Literature by the Numbers

Data journalist Ben Blatt takes his a mathematical approach to the writers of fiction.

Jessica Gross | Longreads | March 2017 | 12 minutes (2,982 words)


If you’ve ever taken a writing class—or enrolled in high school English—you’ve probably been advised to use fewer adverbs. But does a glut of adverbs really degrade writing? Moreover, do the writers who’ve given this advice even follow it?

This is just the opening gambit of data journalist Ben Blatt’s deep dive into the mathematics of literature. In his new book, Nabokov’s Favorite Word Is Mauve: What the Numbers Reveal About the Classics, Bestsellers, and Our Own Writing, Blatt examines the stylistic fingerprints of writers (which follow them even when they write under pen names in different genres), whether Americans are “louder” than Brits in their writing, the differences between how men and women write, whether books are getting simpler (yup), and many other curiosities.

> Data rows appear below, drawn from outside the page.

(** ** The resolver *)

(** What the loop of [max] returns: the starting element when nothing
    after it is strictly greater, else the first element of the rest that
    exceeds everything before it and is not exceeded later. *)
Lemma max_loop_spec {A : Type} (key : A -> Z) (xs : list A) (best : A) :
  (max_loop key best (key best) xs = best /\
   Forall (fun g => (key g <= key best)%Z) xs) \/
  (exists pre post,
      xs = pre ++ max_loop key best (key best) xs :: post /\
      (key best < key (max_loop key best (key best) xs))%Z /\
      Forall (fun g => (key g < key (max_loop key best (key best) xs))%Z) pre /\
      Forall (fun g => (key g <= key (max_loop key best (key best) xs))%Z) post).
Proof.
  revert best. induction xs as [|x xs IH]; intros best; simpl.
  - left. split; [done | constructor].
  - destruct (Z.gtb_spec (key x) (key best)) as [Hgt | Hle].
    + destruct (IH x) as [[Heq Hall] | (pre & post & Hsplit & Hlt & Hpre & Hpost)].
      * right. exists [], xs. rewrite Heq. repeat split; try done.
      * right. exists (x :: pre), post. repeat split; try done.
        -- simpl. by rewrite <- Hsplit.
        -- lia.
        -- by constructor.
    + destruct (IH best) as [[Heq Hall] | (pre & post & Hsplit & Hlt & Hpre & Hpost)].
      * left. rewrite Heq. split; [done | by constructor].
      * right. exists (x :: pre), post. repeat split; try done.
        -- simpl. by rewrite <- Hsplit.
        -- constructor; [lia | done].
Qed.

Lemma py_max_spec {A : Type} (key : A -> Z) (x : A) (xs : list A) :
  exists f, py_max key (x :: xs) = Some f /\ newest_first_seen key (x :: xs) f.
Proof.
  simpl. eexists. split; [reflexivity|]. unfold newest_first_seen.
  destruct (max_loop_spec key xs x) as [[Heq Hall] | (pre & post & Hsplit & Hlt & Hpre & Hpost)].
  - rewrite Heq. exists [], xs. repeat split; [constructor | done].
  - exists (x :: pre), post. repeat split; try done.
    + simpl. by rewrite <- Hsplit.
    + by constructor.
Qed.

Blatt has a penchant for numbers. In his first book, I Don’t Care if We Never Get Back (co-written with his friend Eric Brewster), Blatt mathematically engineers the ideal baseball road trip. In this new book, he makes a convincing case that words aren’t any less suited for mathematical analysis than baseball is—and that data can actually help us see and appreciate rule-breaking that really works. We spoke by phone about why he’s drawn to treating art as data, as well as some of his most compelling findings.

* * *

I’m not sure if you chose the title Nabokov’s Favorite Word Is Mauve or if your publisher did—but if it was you, I wondered if you could walk me through that choice. Was that finding the most delightful to you?

So, the title was a collaboration between me and the publisher. But what we were going for was, the book covers a lot. It covers the reading level of New York Times Best Sellers, the adverb use of your classic authors, the difference in how men and women write, book cover design—and with this title, we were going for a bit of intrigue, and a bit of the possibilities of combining numbers and writing, or science and art. And yes, the specific finding about Nabokov was very exciting when I stumbled across it.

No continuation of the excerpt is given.